1. ## Vector past paper question

Given that the vector AB= 2i+3j and the vector CB= 5i + j

a. Show that AB is perpendicular to AC

2. ## Re: Vector past paper question

You should know that \displaystyle \displaystyle \begin{align*} \mathbf{a} \cdot \mathbf{b} = |\mathbf{a}||\mathbf{b}|\cos{\theta} \end{align*}, where \displaystyle \displaystyle \begin{align*} \theta \end{align*} is the angle between \displaystyle \displaystyle \begin{align*} \mathbf{a} \end{align*} and \displaystyle \displaystyle \begin{align*} \mathbf{b} \end{align*}.

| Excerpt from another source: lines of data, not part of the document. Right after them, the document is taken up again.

Lemma keeps_setDefaults defaults env :
  keeps P (setDefaults EvalSub defaults env).
Proof.
  induction defaults as [| [k v] rest IH]; cbn [setDefaults]; keeps_go.
Qed.

Lemma keeps_setParameters params :
  forall args env, keeps P (setParameters params args env).
Proof.
  induction params as [| p ps IH]; intros [| a args] env;
    cbn [setParameters]; keeps_go.
Qed.

Hint Resolve keeps_evalForeachExpression keeps_evalHashPairs
  keeps_setDefaults keeps_setParameters : keeps.

Lemma keeps_ApplyFunction env fn args :
  keeps P (ApplyFunction EvalSub env fn args).
Proof.
  unfold ApplyFunction, extendFunctionEnv, NewEnclosedEnvironment. keeps_go.
Qed.

Hint Resolve keeps_ApplyFunction : keeps.

Lemma keeps_evalCall function arguments env :
  keeps P (evalCall EvalSub function arguments env).
Proof.
  unfold evalCall, evalExpression, spliceCurrentArgs. keeps_go.
Qed.

End OverEval.

(** No evaluation removes or replaces an entry of the module cache. *)
Lemma keeps_evalContext fuel :
  forall ctx node env, keeps P (evalContext fuel ctx node env).
Proof.
  induction fuel as [| fuel IH]; intros ctx node env;
    [apply keeps_outOfFuel |].
  cbn [evalContext]. destruct ctx as [reason |]; [apply keeps_ret |].
  pose proof (IH None) as IHEval.
  destruct node;
    auto using keeps_evalProgramFrom, keeps_evalBlockFrom,
      keeps_evalIfExpression, keeps_evalImportExpression, keeps_forLoop,
      keeps_evalForeachExpression, keeps_evalCall, keeps_evalAssignStatement,
      keeps_evalHashPairs with keeps;
    pose proof (keeps_evalExpressionFrom _ IHEval) as Hexps;
    pose proof (keeps_Interpolate _ IHEval) as Hinterp;
    pose proof (keeps_evalProgramFrom _ IHEval) as Hprogram;
    pose proof (keeps_evalBlockFrom _ IHEval) as Hblock;
    pose proof (keeps_evalHashPairs _ IHEval) as Hpairs;
    unfold evalExpression, evalProgram, evalBlockStatement, evalHashLiteral;
    keeps_go.
Qed.

End CacheKept.

Section Imports.

Context `{Externals}.

(** What a module exports: the bindings of its frame whose names do not
    start with an underscore, each under the key of its name. *)
Lemma exportedPairs_lookup (f : Frame) (k : string) :
  lookupPair (object.KeyString k) (exportedPairs f)
  = match store f !! k with
    | Some (v, _) =>
        match k with
        | String.String "_" _ => None
        | _ => Some (Some (object.String k), v)
        end
    | None => None
    end.
Proof.
  unfold exportedPairs.
  set (g := fun kv : string * (OBJ * bool) =>
              (object.KeyString kv.1, (Some (object.String kv.1), kv.2.1))).
  set (l := filter (fun kv : string * (OBJ * bool) => isPublic kv.1 = true)
              (map_to_list (store f))).
  assert (Hfirst : forall l0 hp,
             lookupPair (object.KeyString k) (map g l0) = Some hp ->
             exists vb, (k, vb) ∈ l0 /\ hp = (Some (object.String k), vb.1)).
  { induction l0 as [| [k0 vb0] l0 IH]; intros hp; [discriminate |].
    cbn [map lookupPair g fst snd object.HashKey_eqb].
    destruct (String.eqb_spec k k0) as [<- | Hne].
    - intros [= <-]. exists vb0. split; [left | reflexivity].
    - intros Hhp. destruct (IH _ Hhp) as (vb & Hin & ->).
      exists vb. split; [now right | reflexivity]. }
  assert (Hsome : forall l0 vb,
             (k, vb) ∈ l0 ->
             exists hp, lookupPair (object.KeyString k) (map g l0) = Some hp).
  { induction l0 as [| [k0 vb0] l0 IH]; intros vb Hin;
      [now apply elem_of_nil in Hin |].
    cbn [map lookupPair g fst snd object.HashKey_eqb].
    destruct (String.eqb_spec k k0) as [<- | Hne]; [eauto |].
    apply elem_of_cons in Hin as [[= -> _] | Hin]; [now destruct Hne |].
    eauto. }
  assert (Hin : forall vb,
             (k, vb) ∈ l <-> isPublic k = true /\ store f !! k = Some vb).
  { intros vb. unfold l. rewrite list_elem_of_filter, elem_of_map_to_list.
    reflexivity. }
  assert (Hpublic : isPublic k
                    = match k with
                      | String.String "_" _ => false
                      | _ => true
                      end).
  { unfold isPublic. destruct k as [| c k']; [reflexivity |].
    cbn [HasPrefix]. destruct (Ascii.eqb_spec "_" c) as [<- | Hc];
      [now destruct k' |].
    each_byte c. }
  destruct (lookupPair (object.KeyString k) (map g l)) as [hp |] eqn:Hlook.
  - destruct (Hfirst _ _ Hlook) as (vb & Hvb & ->).
    apply Hin in Hvb as [Hpub Hstore]. rewrite Hstore. destruct vb as [v b].
    rewrite Hpublic in Hpub.
    destruct k as [| c k']; [reflexivity |].
    destruct (ascii_dec c "_") as [-> | Hc]; [discriminate Hpub |].
    each_byte c.
  - destruct (store f !! k) as [[v b] |] eqn:Hstore; [| reflexivity].
    destruct (isPublic k) eqn:Hpub.
    + destruct (Hsome l (v, b)) as [hp Hhp]; [now apply Hin |]. congruence.
    + rewrite Hpublic in Hpub.
      destruct k as [| c k']; [discriminate |].
      destruct (ascii_dec c "_") as [-> | Hc]; [reflexivity |].
      exfalso. revert Hpub. each_byte c.
Qed.

(** A literal that opens no fragment is its own value, so the module
    named by the literal is the one cached under it. *)
Lemma plain_literal fuel p env st :
  lacks "{" p = true ->
  Eval (S fuel) (ast.StringLiteral p) env st = Ok (Some (object.String p)) st.
Proof.
  intros Hp. rewrite Eval_string. unfold bind, Interpolate.
  now rewrite Replace_plain.
Qed.

Lemma literal_noOpening fuel p env st :
  noOpening p = true ->
  Eval (S fuel) (ast.StringLiteral p) env st = Ok (Some (object.String p)) st.
Proof.
  intros Hp. rewrite Eval_string. unfold bind, Interpolate.
  now rewrite Replace_noOpening.
Qed.


End Imports.

Lemma sample_nativesKeepCache : nativesKeepCache.
Proof. intros name env args st. reflexivity. Qed.



(** * Further properties of the evaluator *)

(** ** Integer arithmetic in 64 bits *)

Lemma wrap64_mod (z : Z) : wrap64 z mod 2 ^ 64 = z mod 2 ^ 64.
Proof.
  unfold wrap64. rewrite Zminus_mod_idemp_l. f_equal. lia.
Qed.

Lemma wrap64_congruent (a b : Z) :
  a mod 2 ^ 64 = b mod 2 ^ 64 -> wrap64 a = wrap64 b.
Proof.
  intros Hab. unfold wrap64.
  rewrite <- (Zplus_mod_idemp_l a), <- (Zplus_mod_idemp_l b), Hab.
  reflexivity.
Qed.

Section Arithmetic.

Context `{Externals}.

Lemma evalInfix_integers operator x y env st :
  evalInfixExpression operator (Some (object.Integer x))
    (Some (object.Integer y)) env st
  = evalIntegerInfixExpression operator (object.Integer x) (object.Integer y) st.
Proof. reflexivity. Qed.

(** An infix node over two sub-nodes with values, when the operator
    gives a value that is no Error. *)
Lemma Eval_infix_value fuel l operator r env st vl st1 vr st2 res :
  Eval fuel l env st = Ok vl st1 ->
  isError vl = false ->
  Eval fuel r env st1 = Ok vr st2 ->
  isError vr = false ->
  evalInfixExpression operator vl vr env st2 = Ok res st2 ->
  isError res = false ->
  Eval (S fuel) (ast.InfixExpression l operator r) env st = Ok res st2.
Proof.
  intros Hl Hle Hr Hre Hop Hres.
  rewrite Eval_infix, (bind_Ok _ _ _ _ _ Hl), Hle, (bind_Ok _ _ _ _ _ Hr), Hre.
  rewrite (bind_Ok _ _ _ _ _ Hop).
  destruct res as [[] |]; try reflexivity. discriminate Hres.
Qed.

(** An Integer quotient is in range, but for the most negative Integer
    divided by minus one. *)
Lemma quot_in_range (a b : Z) :
  int64_range a -> b <> 0 ->
  wrap64 (Z.quot a b)
  = if (a =? - 2 ^ 63) && (b =? -1) then - 2 ^ 63 else Z.quot a b.
Proof.
  intros Ha Hb.
  destruct (Z.eqb_spec b (-1)) as [-> | Hb1].
  - change (-1) with (- (1)). rewrite Z.quot_opp_r, Z.quot_1_r by lia.
    destruct (Z.eqb_spec a (- 2 ^ 63)) as [-> | Ha1]; [reflexivity |].
    cbn [andb]. apply wrap64_id.
    unfold int64_range, MinInt64, MaxInt64 in *. lia.
  - rewrite andb_false_r. apply wrap64_id.
    destruct (Z.eq_dec b 1) as [-> | Hb2].
    + now rewrite Z.quot_1_r.
    + assert (Hq : Z.abs (Z.quot a b) <= 2 ^ 62).
      { rewrite <- Z.quot_abs by exact Hb.
        rewrite Z.quot_div_nonneg by lia.
        apply Z.div_le_upper_bound; [lia |].
        unfold int64_range, MinInt64, MaxInt64 in Ha. lia. }
      unfold int64_range, MinInt64, MaxInt64. lia.
Qed.

(** X1: quotient and remainder.  For every Integer [a] and every [b]
    other than zero, [a / b] evaluates to the quotient truncated towards
    zero (the most negative Integer divided by minus one wraps to
    itself), [a % b] to the remainder of that division, which is smaller
    than [b] in absolute value and has the sign of [a]; and
    [(a / b) * b + (a % b)] evaluates to [a]. *)
Theorem quotient_remainder_recompose fuel (a b : Z) env st :
  int64_range a ->
  b <> 0 ->
  Eval (S (S fuel))
    (ast.InfixExpression (ast.IntegerLiteral a) "/" (ast.IntegerLiteral b))
    env st
  = Ok (Some (object.Integer
                (if (a =? - 2 ^ 63) && (b =? -1) then - 2 ^ 63
                 else Z.quot a b)))
      st
  /\ Eval (S (S fuel))
       (ast.InfixExpression (ast.IntegerLiteral a) "%" (ast.IntegerLiteral b))
       env st
     = Ok (Some (object.Integer (a - b * Z.quot a b))) st
  /\ (Z.abs (Z.quot a b) * Z.abs b <= Z.abs a
      /\ Z.abs a < (Z.abs (Z.quot a b) + 1) * Z.abs b
      /\ (0 <= a * b -> 0 <= Z.quot a b)
      /\ (a * b <= 0 -> Z.quot a b <= 0))
  /\ Eval (S (S (S (S fuel))))
       (ast.InfixExpression
          (ast.InfixExpression
             (ast.InfixExpression (ast.IntegerLiteral a) "/"
                (ast.IntegerLiteral b))
             "*" (ast.IntegerLiteral b))
          "+"
          (ast.InfixExpression (ast.IntegerLiteral a) "%"
             (ast.IntegerLiteral b)))
       env st
     = Ok (Some (object.Integer a)) st.
Proof.
  intros Ha Hb.
  assert (Hq : forall f,
             Eval (S (S f))
               (ast.InfixExpression (ast.IntegerLiteral a) "/" (ast.IntegerLiteral b))
               env st
             = Ok (Some (object.Integer (wrap64 (Z.quot a b)))) st).
  { intros f. eapply Eval_infix_value; try apply Eval_integer; try reflexivity.
    rewrite evalInfix_integers. now apply division_defined. }
  assert (Hr : forall f,
             Eval (S (S f))
               (ast.InfixExpression (ast.IntegerLiteral a) "%" (ast.IntegerLiteral b))
               env st
             = Ok (Some (object.Integer (Z.rem a b))) st).
  { intros f. eapply Eval_infix_value; try apply Eval_integer; try reflexivity.
    rewrite evalInfix_integers. now apply division_defined. }
  assert (Hm : forall f,
             Eval (S (S (S f)))
               (ast.InfixExpression
                  (ast.InfixExpression (ast.IntegerLiteral a) "/"
                     (ast.IntegerLiteral b))
                  "*" (ast.IntegerLiteral b))
               env st
             = Ok (Some (object.Integer (wrap64 (wrap64 (Z.quot a b) * b)))) st).
  { intros f. eapply Eval_infix_value;
      [apply Hq | reflexivity | apply Eval_integer | reflexivity
      | reflexivity | reflexivity]. }
  split; [rewrite Hq; now rewrite quot_in_range | split; [| split]].
  - rewrite Hr. do 3 f_equal. pose proof (Z.quot_rem' a b). lia.
  - pose proof (Z.quot_rem' a b) as Hqr.
    pose proof (Z.rem_bound_abs a b Hb) as Hbound.
    pose proof (Z.rem_sign_mul a b Hb) as Hsign.
    assert (Habs : Z.abs a = Z.abs (Z.quot a b) * Z.abs b + Z.abs (Z.rem a b)).
    { rewrite <- Z.abs_mul.
      destruct (Z.eq_dec (Z.rem a b) 0) as [H0 | H0].
      - rewrite H0 in *. rewrite Z.abs_0. rewrite Hqr at 1. f_equal. lia.
      - pose proof (Z.rem_sign_nz a b Hb H0) as Hsgn.
        pose proof (Z.quot_rem' a b).
        assert (Hqs : 0 <= Z.quot a b * b * a).
        { destruct (Z.eq_dec (Z.quot a b) 0) as [-> | Hq0]; [lia |].
          pose proof (Z.quot_rem' a b). nia. }
        nia. }
    repeat split.
    + lia.
    + lia.
    + intros Hab. destruct (Z.le_gt_cases 0 (Z.quot a b)); [assumption |].
      exfalso. nia.
    + intros Hab. destruct (Z.le_gt_cases (Z.quot a b) 0); [assumption |].
      exfalso. nia.
  - eapply Eval_infix_value;
      [apply Hm | reflexivity | apply Hr | reflexivity | | reflexivity].
    rewrite evalInfix_integers. cbn. do 3 f_equal.
    rewrite <- (wrap64_id a Ha) at 3. apply wrap64_congruent.
    rewrite <- Zplus_mod_idemp_l, wrap64_mod, Zplus_mod_idemp_l.
    rewrite <- Zplus_mod_idemp_l, <- Zmult_mod_idemp_l, wrap64_mod.
    rewrite Zmult_mod_idemp_l, Zplus_mod_idemp_l. f_equal.
    rewrite (Z.quot_rem' a b) at 3. lia.
Qed.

When \displaystyle \displaystyle \begin{align*} \theta = 90^{\circ} \end{align*} (i.e. when \displaystyle \displaystyle \begin{align*} \mathbf{a} \end{align*} and \displaystyle \displaystyle \begin{align*} \mathbf{b} \end{align*} are perpendicular), we have \displaystyle \displaystyle \begin{align*} \cos{\theta} = \cos{90^{\circ}} = 0 \end{align*}, which means that the dot product of the two vectors will also be 0.

Therefore, to show that two vectors are perpendicular, take the dot product and see if the dot product is 0.

3. ## Re: Vector past paper question

Of course, part of the problem is that you are not given vector "AC". You have to use the fact that AC= AB+ BC= AB- CB and then take the dot product of AC with AB.